(* ===== verification/Frames.v ===== *)
(** * Control frames out of a QUIC stream (quic.c of the server and the client)

    The bytes of a receive event come in several buffers; both programs copy
    whole frames of [sizeof(pkt_ctrl_t)] bytes out of them and process each.
    A QUIC_BUFFER is the list of its bytes, its Length their number. *)
From stdpp Require Import prelude.
From Stdlib Require Import ZArith Lia.
From S2P Require Import Prelude PktCtrl.

Definition Length (b : list Z) : Z := Z.of_nat (length b).

(** The loop of copy_quic_buffers over the remaining buffers. *)
Fixpoint copy_loop (quic_buf : list (list Z)) (offset copied to_copy : Z) (dest : list Z)
    : list Z :=
  match quic_buf with
  | [] => dest
  | b :: quic_buf =>
      if negb (copied <? to_copy) then dest
      else if Length b <=? offset then
        copy_loop quic_buf (u64 (offset - Length b)) copied to_copy dest
      else
        let chunk := u32 (Length b - u32 offset) in
        let chunk := if u32 (to_copy - copied) <? chunk then u32 (to_copy - copied) else chunk in
        copy_loop quic_buf 0 (u32 (copied + chunk)) to_copy
          (wr (Z.to_nat copied) (sub (Z.to_nat offset) (Z.to_nat chunk) b) dest)
  end.

Definition copy_quic_buffers (quic_buf : list (list Z)) (offset : Z) (dest : list Z)
    (to_copy : Z) : list Z :=
  copy_loop quic_buf offset 0 to_copy dest.

Section receive.
Context {S : Type} (process_ctrl_pkt : list Z → M S Z) (on_error : Z → bool).

(** The loop of the RECEIVE event, at [consumed_bytes] bytes; [on_error] is
    whether a result of process_ctrl_pkt ends it.  [None]: ended so, [Some n]:
    [n] bytes were consumed.  [fuel] bounds the iterations. *)
Fixpoint receive_loop (fuel : nat) (bufs : list (list Z)) (recv_bytes consumed_bytes : Z)
    : M S (option Z) :=
  match fuel with
  | O => block
  | Datatypes.S fuel =>
      if PKTCTRLSIZ <=? u64 (recv_bytes - consumed_bytes) then
        let pkt_raw := copy_quic_buffers bufs consumed_bytes (replicate (Z.to_nat PKTCTRLSIZ) 0)
                         PKTCTRLSIZ in
        r ← process_ctrl_pkt pkt_raw;
        if on_error r then mret None
        else receive_loop fuel bufs recv_bytes (u64 (consumed_bytes + PKTCTRLSIZ))
      else mret (Some consumed_bytes)
  end.

Definition receive_fuel (recv_bytes : Z) : nat :=
  Datatypes.S (Z.to_nat (recv_bytes / PKTCTRLSIZ)).

(** ** The specification: the frames of a byte stream *)

Fixpoint cut (n : nat) (l : list Z) : list (list Z) :=
  match n with
  | O => []
  | Datatypes.S n => take (Z.to_nat PKTCTRLSIZ) l :: cut n (drop (Z.to_nat PKTCTRLSIZ) l)
  end.
Definition frames (l : list Z) : list (list Z) := cut (length l / Z.to_nat PKTCTRLSIZ) l.

Fixpoint run_frames (fs : list (list Z)) : M S bool :=
  match fs with
  | [] => mret true
  | f :: fs =>
      r ← process_ctrl_pkt f;
      if on_error r then mret false else run_frames fs
  end.

(** All frames are processed and [n] bytes consumed, or one of them ends it. *)
Definition frames_then (fs : list (list Z)) (n : Z) : M S (option Z) :=
  ok ← run_frames fs;
  mret (if ok : bool then Some n else None).

(** ** Lemmas *)

(** The loop writes, from [copied] on, the bytes that follow [offset]. *)
Lemma copy_loop_spec bufs offset done rest tail to_copy :
  Forall (λ b, Length b < 2 ^ 32) bufs →
  Z.of_nat (length (concat bufs)) < 2 ^ 64 → 0 ≤ offset →
  0 ≤ to_copy < 2 ^ 32 → Z.of_nat (length done) + Z.of_nat (length rest) = to_copy →
  offset + Z.of_nat (length rest) ≤ Z.of_nat (length (concat bufs)) →
  copy_loop bufs offset (Z.of_nat (length done)) to_copy (done ++ rest ++ tail)
  = done ++ sub (Z.to_nat offset) (length rest) (concat bufs) ++ tail.
Proof.
  revert offset done rest. induction bufs as [|b bufs IH]; intros offset dn rest Hlen Htot Ho Hc Hdr Hin.
  { simpl in *. destruct rest; simpl in *; [done|lia]. }
  apply Forall_cons in Hlen as [Hb Hlen]. unfold Length in Hb.
  cbn [copy_loop concat] in *. rewrite length_app in Hin, Htot.
  destruct (Z.ltb_spec (Z.of_nat (length dn)) to_copy) as [Hlt|Hge]; cbn [negb].
  2:{ destruct rest; simpl in *; [|lia]. unfold sub. done. }
  unfold Length. destruct (Z.leb_spec (Z.of_nat (length b)) offset) as [Hskip|Hin2].
  - rewrite u64_small by lia. rewrite IH by (done || lia). f_equal. f_equal.
    rewrite sub_app_skip by lia. f_equal. lia.
  - rewrite (u32_small offset), (u32_small (_ - offset)), (u32_small (to_copy - _)) by lia.
    set (chunk := if _ <? _ then _ else _).
    set (n := Z.to_nat chunk).
    assert (Hn : chunk = Z.of_nat n ∧ (0 < n ≤ length rest)%nat ∧
                 offset + chunk ≤ Z.of_nat (length b) ∧
                 (chunk = Z.of_nat (length b) - offset ∨ n = length rest)).
    { subst n chunk. destruct (Z.ltb_spec (to_copy - Z.of_nat (length dn))
                                 (Z.of_nat (length b) - offset)); lia. }
    destruct Hn as (Hchunk & Hn & Hfit & Hcase). clearbody chunk n.
    rewrite (u32_small (_ + chunk)) by lia. rewrite Nat2Z.id.
    set (new := sub (Z.to_nat offset) n b).
    assert (Hnew : length new = n) by (apply length_sub; lia).
    assert (Hd : length (drop n rest) = (length rest - n)%nat) by apply length_drop.
    rewrite <- (take_drop n rest) at 1. rewrite <- (assoc_L (++)).
    rewrite wr_app by (rewrite length_take; lia).
    rewrite (assoc_L (++) dn).
    replace (Z.of_nat (length dn) + chunk) with (Z.of_nat (length (dn ++ new)))
      by (rewrite length_app; lia).
    rewrite IH by (done || rewrite ?length_app; lia).
    rewrite <- (assoc_L (++)). f_equal. rewrite (assoc_L (++)). f_equal.
    replace (length rest) with (n + length (drop n rest))%nat by lia.
    rewrite <- sub_split. f_equal; [symmetry; apply sub_app_l; lia|].
    destruct Hcase as [Hall|Hlast].
    + rewrite sub_app_skip by lia. f_equal. lia.
    + rewrite Hd, Hlast, Nat.sub_diag. done.
Qed.

Lemma copy_quic_buffers_slice bufs offset dest to_copy :
  Forall (λ b, Length b < 2 ^ 32) bufs → Z.of_nat (length (concat bufs)) < 2 ^ 64 →
  0 ≤ offset → 0 ≤ to_copy < 2 ^ 32 → to_copy ≤ Z.of_nat (length dest) →
  offset + to_copy ≤ Z.of_nat (length (concat bufs)) →
  copy_quic_buffers bufs offset dest to_copy =
  sub (Z.to_nat offset) (Z.to_nat to_copy) (concat bufs) ++ drop (Z.to_nat to_copy) dest.
Proof.
  intros Hb Htot Ho Hc Hd Hin. unfold copy_quic_buffers.
  assert (Ht : length (take (Z.to_nat to_copy) dest) = Z.to_nat to_copy)
    by (rewrite length_take; lia).
  rewrite <- (take_drop (Z.to_nat to_copy) dest) at 1.
  pose proof (copy_loop_spec bufs offset [] (take (Z.to_nat to_copy) dest)
                (drop (Z.to_nat to_copy) dest) to_copy) as H.
  cbn [app length] in H. rewrite Ht in H. apply H; done || lia.
Qed.

Lemma receive_loop_frames n fuel bufs consumed s :
  Forall (λ b, Length b < 2 ^ 32) bufs → Z.of_nat (length (concat bufs)) < 2 ^ 64 →
  0 ≤ consumed → let total := Z.of_nat (length (concat bufs)) in
  consumed + PKTCTRLSIZ * Z.of_nat n ≤ total < consumed + PKTCTRLSIZ * (Z.of_nat n + 1) →
  (n < fuel)%nat →
  receive_loop fuel bufs total consumed s =
  frames_then (cut n (drop (Z.to_nat consumed) (concat bufs)))
    (consumed + PKTCTRLSIZ * Z.of_nat n) s.
Proof.
  intros Hb Htot H0 total. unfold frames_then, PKTCTRLSIZ. revert fuel consumed H0 s.
  induction n as [|n IH]; intros [|fuel] consumed H0 s Hn Hf; try lia;
    cbn [receive_loop cut]; unfold PKTCTRLSIZ; rewrite u64_small by lia.
  - destruct (Z.leb_spec 1024 (total - consumed)); [lia|].
    cbn [run_frames]. unfold mbind, M_bind, mret, M_ret. do 2 f_equal. lia.
  - destruct (Z.leb_spec 1024 (total - consumed)); [|lia].
    assert (Hcopy : copy_quic_buffers bufs consumed (replicate (Z.to_nat 1024) 0) 1024 =
      take (Z.to_nat 1024) (drop (Z.to_nat consumed) (concat bufs))).
    { rewrite copy_quic_buffers_slice; rewrite ?length_replicate; try done; try lia.
      rewrite drop_ge by (rewrite length_replicate; done). by rewrite app_nil_r. }
    rewrite Hcopy. cbn [run_frames]. set (f := take _ _).
    unfold mbind at 1 2 3, M_bind at 1 2 3. destruct (process_ctrl_pkt f s) as [r s'|s'|s']; [|done..].
    destruct (on_error r); [done|]. rewrite u64_small by lia. rewrite IH by lia.
    rewrite drop_drop. replace (Z.to_nat (consumed + 1024)) with (Z.to_nat consumed + Z.to_nat 1024)%nat by lia.
    unfold mbind, M_bind. destruct (run_frames _ _) as [ok s''|s''|s'']; try done.
    destruct ok; [|done]. unfold mret, M_ret. do 2 f_equal. lia.
Qed.

Lemma receive_loop_run bufs s :
  Forall (λ b, Length b < 2 ^ 32) bufs → Z.of_nat (length (concat bufs)) < 2 ^ 64 →
  let total := Z.of_nat (length (concat bufs)) in
  receive_loop (receive_fuel total) bufs total 0 s =
  frames_then (frames (concat bufs)) (total - total mod PKTCTRLSIZ) s.
Proof.
  intros Hb Htot total. rewrite (receive_loop_frames (length (concat bufs) / Z.to_nat PKTCTRLSIZ));
    try done; fold total.
  - rewrite drop_0. unfold frames. f_equal. rewrite Nat2Z.inj_div. unfold PKTCTRLSIZ. fold total.
    change (Z.of_nat (Z.to_nat 1024)) with 1024. pose proof (Z.div_mod total 1024). lia.
  - rewrite Nat2Z.inj_div. unfold PKTCTRLSIZ. fold total.
    change (Z.of_nat (Z.to_nat 1024)) with 1024.
    pose proof (Z.div_mod total 1024). pose proof (Z.mod_pos_bound total 1024). lia.
  - unfold receive_fuel, PKTCTRLSIZ.
    rewrite <- (Nat2Z.id (length (concat bufs) / _)), Nat2Z.inj_div. fold total.
    change (Z.of_nat (Z.to_nat 1024)) with 1024. lia.
Qed.

(** C10. The loop of the RECEIVE event, on any split of the received bytes into
    buffers, processes exactly the whole frames of the concatenated bytes, in
    order and each from a zeroed buffer filled completely; unless a frame ends
    it, it then reports all their bytes as consumed and leaves the incomplete
    rest, and it does so within the fuel. *)
Theorem receive_loop_spec bufs s :
  Forall (λ b, Length b < 2 ^ 32) bufs → Z.of_nat (length (concat bufs)) < 2 ^ 64 →
  let total := Z.of_nat (length (concat bufs)) in
  receive_loop (receive_fuel total) bufs total 0 s =
  frames_then (frames (concat bufs)) (total - total mod PKTCTRLSIZ) s.
Proof. apply receive_loop_run. Qed.

(** Frames are cut at the same places however the stream arrives: when the
    bytes left over are delivered again in front of the next ones, the frames
    processed are those of the whole stream. *)
Lemma frames_app l m :
  let n := (length l / Z.to_nat PKTCTRLSIZ)%nat in
  frames (l ++ m) = frames l ++ frames (drop (n * Z.to_nat PKTCTRLSIZ) l ++ m).
Proof.
  intros n. unfold frames. fold n. set (k := Z.to_nat PKTCTRLSIZ) in *.
  assert (Hk : (0 < k)%nat) by (unfold k, PKTCTRLSIZ; lia).
  pose proof (Nat.div_mod_eq (length l) k) as Hd.
  pose proof (Nat.mod_upper_bound (length l) k ltac:(lia)) as Hm. fold n in Hd.
  assert (Hlen : (length (l ++ m) / k = n + length (drop (n * k) l ++ m) / k)%nat).
  { rewrite !length_app, length_drop. rewrite <- Nat.div_add_l by lia. f_equal. lia. }
  rewrite Hlen. assert (Hnk : (n * k ≤ length l)%nat) by lia. clearbody n. clear Hd Hm Hlen.
  generalize (length (drop (n * k) l ++ m) / k)%nat as j. intros j.
  revert l Hnk. induction n as [|n IH]; intros l Hnk; [by rewrite drop_0|].
  cbn [cut Nat.add app]. fold k. rewrite take_app_le, drop_app_le by lia. f_equal.
  rewrite IH by (rewrite length_drop; lia). f_equal. rewrite drop_drop. reflexivity.
Qed.
End receive.

Definition log_frame (f : list Z) : M (list Z) Z := λ l, Ret 0 (l ++ [Z.of_nat (length f); hd 0 f]).
Definition sample_bufs : list (list Z) := [replicate 2 1; replicate 1500 2; []; replicate 600 3].

Lemma receive_loop_spec_witness :
  receive_loop log_frame (λ r, negb (r =? 0)) (receive_fuel 2102) sample_bufs 2102 0 [] =
  frames_then log_frame (λ r, negb (r =? 0)) (frames (concat sample_bufs)) 2048 [].
Proof.
  assert (Hb : Forall (λ b, Length b < 2 ^ 32) sample_bufs) by by repeat constructor.
  assert (Ht : Z.of_nat (length (concat sample_bufs)) < 2 ^ 64) by done.
  exact (receive_loop_spec log_frame (λ r, negb (r =? 0)) sample_bufs [] Hb Ht).
Defined.

Lemma sample_receive :
  receive_loop log_frame (λ _, false) (receive_fuel 2102) sample_bufs 2102 0 [] =
  Ret (Some 2048) [1024; 1; 1024; 2].
Proof. by vm_compute. Qed.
========================
AIM OF THE EXERCISE: Leave out every line above except those from the line with "set (n := Z.to_nat chunk)." up to and including the line with "replace (length rest)", and copy those exactly.

RESPONSE TO THIS TASK:
    set (n := Z.to_nat chunk).
    assert (Hn : chunk = Z.of_nat n ∧ (0 < n ≤ length rest)%nat ∧
                 offset + chunk ≤ Z.of_nat (length b) ∧
                 (chunk = Z.of_nat (length b) - offset ∨ n = length rest)).
    { subst n chunk. destruct (Z.ltb_spec (to_copy - Z.of_nat (length dn))
                                 (Z.of_nat (length b) - offset)); lia. }
    destruct Hn as (Hchunk & Hn & Hfit & Hcase). clearbody chunk n.
    rewrite (u32_small (_ + chunk)) by lia. rewrite Nat2Z.id.
    set (new := sub (Z.to_nat offset) n b).
    assert (Hnew : length new = n) by (apply length_sub; lia).
    assert (Hd : length (drop n rest) = (length rest - n)%nat) by apply length_drop.
    rewrite <- (take_drop n rest) at 1. rewrite <- (assoc_L (++)).
    rewrite wr_app by (rewrite length_take; lia).
    rewrite (assoc_L (++) dn).
    replace (Z.of_nat (length dn) + chunk) with (Z.of_nat (length (dn ++ new)))
      by (rewrite length_app; lia).
    rewrite IH by (done || rewrite ?length_app; lia).
    rewrite <- (assoc_L (++)). f_equal. rewrite (assoc_L (++)). f_equal.
    replace (length rest) with (n + length (drop n rest))%nat by lia.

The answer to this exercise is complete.